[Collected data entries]
Lemma reset_tx_Ok raw ev ws f key t intent pd ad db x db' :
  reset_tx raw ev ws f key t intent pd ad db = (Ok x, db') →
  ∃ row, resettable raw ev ws f key row db ∧ db' = reset_db raw ev ws f key t intent row pd ad db ∧
    x = (t + bootstrapCodeTTL, Z.of_nat (length (table_rows
      (λ r, se_WorkspaceID r = ws ∧ se_Revoked r = false) (db_sessions db)))).
Proof.
  unfold reset_tx. intros E. call_inv E E1; [|discriminate E].
  apply IssueRecoveryBootstrapCodeTx_Ok in E1 as (Hw & -> & Hcode & E1).
  call_state E (revokeAllSessions_run ws d) d2 E2.
  call_state E (resetLaunchHandoffs_run ws d2) d3 E3.
  call_state E (deleteAllWebAuthnCredentials_run ws d3) d4 E4.
  call_inv E E5; [|discriminate E]. destruct a.
  apply consumeOfflineRecoveryKey_Ok in E5 as (Hkey & E5).
  call_inv E E6; [|discriminate E]. destruct a.
  apply deleteFounder_Ok in E6 as (Hf & E6).
  2: { intros k r Hk. rewrite E5, E4 in Hk. cbn [db_webauthn_credentials upd] in Hk.
       by apply map_lookup_filter_Some in Hk as [_ ?]. }
  call_inv E E7; [|discriminate E]. destruct a.
  apply putRecoveryEvent_Ok in E7 as (_ & _ & Hev & E7).
  call_inv E E8; [|discriminate E]. destruct a.
  apply transitionRecoveryIntent_Ok in E8 as (row & Hrow & Hst & E8). injection E as <- <-.
  cbn [re_WorkspaceID re_EventID] in *.
  assert (db_sessions d = db_sessions db) as F1 by same_table.
  assert (db_cli_authorizations d2 = db_cli_authorizations db) as F2 by same_table.
  assert (db_cli_revocations d2 = db_cli_revocations db) as F3 by same_table.
  assert (db_launch_exchange_intents d2 = db_launch_exchange_intents db) as F4 by same_table.
  assert (db_webauthn_credentials d3 = db_webauthn_credentials db) as F5 by same_table.
  assert (db_offline_recovery_keys d4 = db_offline_recovery_keys db) as F6 by same_table.
  assert (db_founders d0 = db_founders db) as F7 by same_table.
  assert (db_recovery_events d1 = db_recovery_events db) as F8 by same_table.
  assert (db_recovery_intents d5 = db_recovery_intents db) as F9 by same_table.
  rewrite F1, F2, F3, F4, F5, F6, F7, F8, F9 in *. exists row. split_and!; [by constructor| |done].
  rewrite E8, E7, E6, E5, E4, E3, E2, E1. reflexivity.
Qed.

(** ** Evidence

    The intent of a recovery only advances on answers of AuthScope: behind a
    contained intent there is an acknowledged containment in the log, behind a
    verified or completed one an empty list received after it. *)

Section evidence.
Context `{Env}.

Definition acked (ws : string) (log : list call) : Prop :=
  ∃ l h req att opts out, log = (l ++ ContainWorkspace req att opts :: h)%list ∧
    reply_ContainWorkspace h req att opts = Ok out ∧
    wn_WorkspaceID out = ws ∧ wn_Contained out = true.
Definition emptied (ws : string) (log : list call) : Prop :=
  ∃ l h opts, log = (l ++ ListActiveMissions opts :: h)%list ∧ op_WorkspaceID opts = ws ∧
    reply_ListActiveMissions h opts = Ok [] ∧ acked ws h.

Definition backed (ws state : string) (log : list call) : Prop :=
  (state = RecoveryIntentContained → acked ws log) ∧
  (state = RecoveryIntentVerifiedEmpty ∨ state = RecoveryIntentCompleted → emptied ws log).
Definition evidence (w : World) : Prop :=
  ∀ k row, db_recovery_intents (w_db w) !! k = Some row → backed k.1 (rc_State row) (w_calls w).

Lemma evidence_none w : db_recovery_intents (w_db w) = ∅ → evidence w.
Proof. intros E k row Hk. by rewrite E in Hk. Qed.

Lemma acked_more ws l h : acked ws h → acked ws (l ++ h).
Proof.
  intros (l1 & h1 & req & att & opts & out & -> & Hr). exists (l ++ l1)%list, h1, req, att, opts, out.
  by rewrite app_assoc.
Qed.
Lemma emptied_more ws l h : emptied ws h → emptied ws (l ++ h).
Proof.
  intros (l1 & h1 & opts & -> & Hr). exists (l ++ l1)%list, h1, opts. by rewrite app_assoc.
Qed.
Lemma backed_more ws state l h : backed ws state h → backed ws state (l ++ h).
Proof. intros [H1 H2]. split; intros Hs; [by apply acked_more, H1|by apply emptied_more, H2]. Qed.

(** What a run does to the database before the reset: it edits its intent,
    while other requests go on. *)
Definition quiet_step (db db' : DB) : Prop :=
  (∃ n, db' = peers n db) ∨ ∃ m, db' = db <| db_recovery_intents := m |>.
Definition untouched : relation DB := rtc quiet_step.

(** The steps before the reset keep the evidence; the log grows. *)
Definition advances (w w' : World) : Prop :=
  (∃ l, w_calls w' = (l ++ w_calls w)%list) ∧ untouched (w_db w) (w_db w') ∧
  (evidence w → evidence w').
#[export] Instance advances_preorder : PreOrder advances.
Proof.
  split.
  - intros w. split_and!; [by exists []|apply rtc_refl|done].
  - intros w1 w2 w3 ([l1 E1] & Q1 & H1) ([l2 E2] & Q2 & H2). split_and!; [|by etransitivity|by auto].
    exists (l2 ++ l1)%list. by rewrite E2, E1, app_assoc.
Qed.
(* ===== verification/EnrollHistory.v ===== *)
(** * Enrollment over a whole history (src/internal/authn, src/internal/recovery)

    What holds of the founder, the bootstrap codes and the ceremonies in memory
    however the enrollment handlers, offline resets and other requests follow
    one another.  Handlers are atomic steps here: the check for a founder in
    [EnsureBootstrapCode] and the insertion of the code are two store calls. *)

From S2P Require Import Prelude GoTime Sha256 Base64 StoreModel StoreAuth PassModel World Attestor Bench.
From S2P Require Import Ceremony Source Settle Enroll Recovery.

(** ** At most one founder *)

Section history.
Context `{Env}.

Notation ws := instance_WorkspaceID.

(** One founder at most, and no usable code while there is one. *)
Record enrollment_ok (db : DB) : Prop := {
  eo_keyed : ∀ k r, db_founders db !! k = Some r → k = (fo_WorkspaceID r, fo_FounderID r);
  eo_single : ∀ f1 f2, is_Some (db_founders db !! (ws, f1)) → is_Some (db_founders db !! (ws, f2)) →
    f1 = f2;
  eo_codes_keyed : ∀ k c, db_bootstrap_codes db !! k = Some c → k = (bc_WorkspaceID c, bc_CodeHash c);
  eo_active : ∀ h1 h2 c1 c2, db_bootstrap_codes db !! (ws, h1) = Some c1 →
    db_bootstrap_codes db !! (ws, h2) = Some c2 → bc_ConsumedAt c1 = None → bc_ConsumedAt c2 = None →
    h1 = h2;
  eo_guard : ∀ h c f, db_bootstrap_codes db !! (ws, h) = Some c → bc_ConsumedAt c = None →
    db_founders db !! (ws, f) = None
}.

Lemma enrollment_ok_same db db' :
  db_founders db' = db_founders db → db_bootstrap_codes db' = db_bootstrap_codes db →
  enrollment_ok db → enrollment_ok db'.
Proof. intros E1 E2 [H1 H2 H3 H4 H5]. constructor; rewrite ?E1, ?E2; done. Qed.

Lemma countFounders_run db : countFounders ws db =
  (Ok (Z.of_nat (length (table_rows (λ r, fo_WorkspaceID r = ws) (db_founders db)))), db).
Proof. done. Qed.

Lemma no_founder db f :
  length (table_rows (λ r, fo_WorkspaceID r = ws) (db_founders db)) = 0%nat →
  (∀ k r, db_founders db !! k = Some r → k = (fo_WorkspaceID r, fo_FounderID r)) →
  db_founders db !! (ws, f) = None.
Proof.
  intros E%nil_length_inv Hk. destruct (db_founders db !! (ws, f)) as [r|] eqn:Er; [|done].
  exfalso. eapply (proj1 (table_rows_nil _ _) E); [exact Er|].
  apply Hk in Er. by injection Er.
Qed.

(** A new active code where no founder is. *)
Lemma put_code_ok db rec h c k :
  enrollment_ok db → (∀ f, db_founders db !! (ws, f) = None) →
  bc_WorkspaceID rec = ws → bc_CodeHash rec = h → k = (ws, h) →
  c = <[k := rec]> (filter (λ kv, ¬ (bc_WorkspaceID kv.2 = ws ∧ bc_ConsumedAt kv.2 = None))
                      (db_bootstrap_codes db)) →
  enrollment_ok (db <| db_bootstrap_codes := c |>).
Proof.
  intros [H1 H2 H3 H4 H5] Hn Hw <- -> ->. constructor; cbn [db_founders db_bootstrap_codes upd]; try done.
  - intros k c [[<- <-]|[_ Hk]]%lookup_insert_Some; [by rewrite Hw|].
    apply map_lookup_filter_Some in Hk as [Hk _]. by apply H3.
  - assert (∀ h c, <[(ws, bc_CodeHash rec) := rec]> (filter (λ kv, ¬ (bc_WorkspaceID kv.2 = ws ∧
      bc_ConsumedAt kv.2 = None)) (db_bootstrap_codes db)) !! (ws, h) = Some c →
      bc_ConsumedAt c = None → h = bc_CodeHash rec) as Hone.
    { intros h c [[E _]|[_ Hk]]%lookup_insert_Some Hc; [by injection E|].
      apply map_lookup_filter_Some in Hk as [Hk []]. cbn. split; [|done]. apply H3 in Hk. by injection Hk. }
    intros h1 h2 c1 c2 E1 E2 Hc1 Hc2. by rewrite (Hone h1 c1), (Hone h2 c2).
Qed.

Definition enrollment_kept (w w' : World) : Prop :=
  (enrollment_ok (w_db w) → enrollment_ok (w_db w')) ∧ w_bootstrap w' = w_bootstrap w ∧
  w_ceremonies w' = w_ceremonies w ∧ (w_draws w ≤ w_draws w')%nat.
#[export] Instance enrollment_kept_preorder : PreOrder enrollment_kept.
Proof.
  split; [intros w; unfold enrollment_kept; by split_and!|].
  intros a b c (A1 & A2 & A3 & A4) (B1 & B2 & B3 & B4).
  unfold enrollment_kept. split_and!; [auto|congruence|congruence|lia].
Qed.

Lemma enroll_kept_EnsureBootstrapCode : within enrollment_kept EnsureBootstrapCode.
Proof.
  intros w r w' E. unfold EnsureBootstrapCode in E. unfold enrollment_kept.
  call_inv E E1; [|by injection E as _ <-; apply tx_Err in E1 as [_ ->]].
  apply tx_Ok in E1 as (db & E1 & ->). rewrite countFounders_run in E1. injection E1 as <- <-.
  case_decide as Hn; [by injection E as _ <-|].
  call_inv E E2; [|discriminate E2]. injection E2 as <- <-.
  call_inv E E3; [|discriminate E3]. injection E3 as <- <-.
  call_inv E E4; injection E as _ <-.
  2: { apply tx_Err in E4 as [_ ->]. split_and!; try done. cbn. lia. }
  apply tx_Ok in E4 as (db & E4 & ->). split_and!; [|done|done|cbn; lia]. intros Hok.
  cbn [w_db upd]. unfold putBootstrapCode in E4.
  op_inv_step E4; [|discriminate E4]. rewrite gets_then in E4. cbv zeta in E4.
  op_inv_step E4; [|discriminate E4]. unfold modify in E4. injection E4 as _ <-.
  eapply (put_code_ok _ (MkBootstrapCodeRecord ws (hex (Sum256 (rand (w_draws w) 16))) (clock (w_ticks w))
    (clock (w_ticks w) + bootstrapCodeTTL) None)); [exact Hok| |reflexivity..].
  intros f. apply no_founder; [lia|]. apply Hok.
Qed.
(** C3, as the code has it.  On a page whose record containers are all
    well formed, one call of the extraction step adds one record for each
    container, in document order.  The text of a record is the matched
    text without its two end characters, so it is non-empty exactly when
    the matched text has three characters or more; the author is the text
    of the author element as it is; the tags are a list of any length. *)
Theorem extraction_appends_one_record_per_container
    (page_content : list node) (lines : jsonl) :
  Forall (fun q => well_formed q = true) (quotes_of page_content) ->
  exists recs,
    process_content page_content lines = (lines ++ recs, Val tt) /\
    length recs = length (quotes_of page_content) /\
    Forall2 (fun quote d =>
               exists span small container,
                 find (py "span") (py "text") quote = Some span /\
                 find (py "small") (py "author") quote = Some small /\
                 find (py "div") (py "tags") quote = Some container /\
                 let stored := slice (text span) 1 (-1) in
                 let tags := map text (find_all (py "a") (py "tag") container) in
                 d = record_of stored (text small) tags /\
                 (stored <> [] <-> (3 <= length (text span))%nat) /\
                 (0 <= length tags)%nat)
            (quotes_of page_content) recs.
Proof.
  intros [recs Hall]%well_formed_all.
  exists recs. split; [|split].
  - by apply write_quotes_all.
  - symmetry. by eapply Forall2_length.
  - eapply Forall2_impl; [exact Hall|].
    intros q d (span & small & container & Hs & Ha & Ht & ->)%quote_dict_inr.
    exists span, small, container. repeat split; try done.
    + by apply strip_nonempty.
    + by apply strip_nonempty.
    + lia.
Qed.
(** X5: when every tool result handed to [generate_response] has the
    keys ["tool_name"] and ["result"] (or none is handed over), it never
    raises and makes exactly one request, without tools; when that
    request fails, or comes back without a choice, the returned text is
    the fixed apology. *)
Theorem generate_response_total env message system_prompt history results w :
  (forall l, results = Some l -> Forall well_keyed l) ->
  exists r w' req,
    generate_response env message system_prompt history results w
    = (Ok r, w')
    /\ llm_log w' = req :: llm_log w
    /\ cr_tools req = false
    /\ match chat_completions_create env (length (llm_log w)) req with
       | Ok response =>
           match choices response with
           | m :: _ => r = cm_content m
           | [] => r = Some generation_apology
           end
       | Raise _ => r = Some generation_apology
       end.
Proof.
  intros Hkeys. unfold generate_response, try_except, bind, lift, ret, chat.
  assert (Hrender :
            forall d l, results = Some (d :: l) ->
              exists text,
                render_tool_context env
                  ("Here are the results from the tools I used to help "
                     +:+ "answer your question:" +:+ nl +:+ nl)
                  (d :: l) = Ok text).
  { intros d l ->. apply render_tool_context_ok. now apply Hkeys. }
  destruct results as [[| d l] |];
    try (destruct (Hrender d l eq_refl) as [text ->]);
    cbv beta iota;
    (destruct (chat_completions_create _ _ _) as [response | e] eqn:Hc;
     [unfold first_choice;
      destruct (choices response) as [| m ms] eqn:Hm |];
     cbv beta iota;
     eexists _, _, _; (split; [reflexivity |]); simpl;
     (split; [reflexivity |]); (split; [reflexivity |]);
     rewrite Hc, ?Hm; reflexivity).
Qed.

Lemma generate_response_total_witness :
  exists w',
    generate_response
      (Demo.env (Ok [])
         (Demo.llm_says {| cm_content := Some "Two items match.";
                           cm_tool_calls := None |}))
      "show me headphones" "system" []
      (Some [ {[ "tool_name" := DStr "search_products";
                 "result" := DPayload (PProducts []) ]} ])
      Demo.world
    = (Ok (Some "Two items match."), w').
Proof.
  destruct (generate_response_total
              (Demo.env (Ok [])
                 (Demo.llm_says {| cm_content := Some "Two items match.";
                                   cm_tool_calls := None |}))
              "show me headphones" "system" []
              (Some [ {[ "tool_name" := DStr "search_products";
                         "result" := DPayload (PProducts []) ]} ])
              Demo.world)
    as (r & w' & req & E & _ & _ & Hr).
  - intros l [= <-]. constructor; [| constructor].
    split; eexists; vm_compute; reflexivity.
  - simpl in Hr. subst r. exists w'. exact E.
Defined.

Lemma Intent_value_roundtrip_helper s i :
  Intent_of_value s = Some i -> Intent_value i = s.
Proof.
  unfold Intent_of_value. intros H. apply List.find_some in H.
  destruct H as [_ H]. now apply String.eqb_eq in H.
Qed.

TASK >>
Filter the data, keeping only the lines that contain "simpl".

PROBLEM SOLUTION >>
     eexists _, _, _; (split; [reflexivity |]); simpl;
  - simpl in Hr. subst r. exists w'. exact E.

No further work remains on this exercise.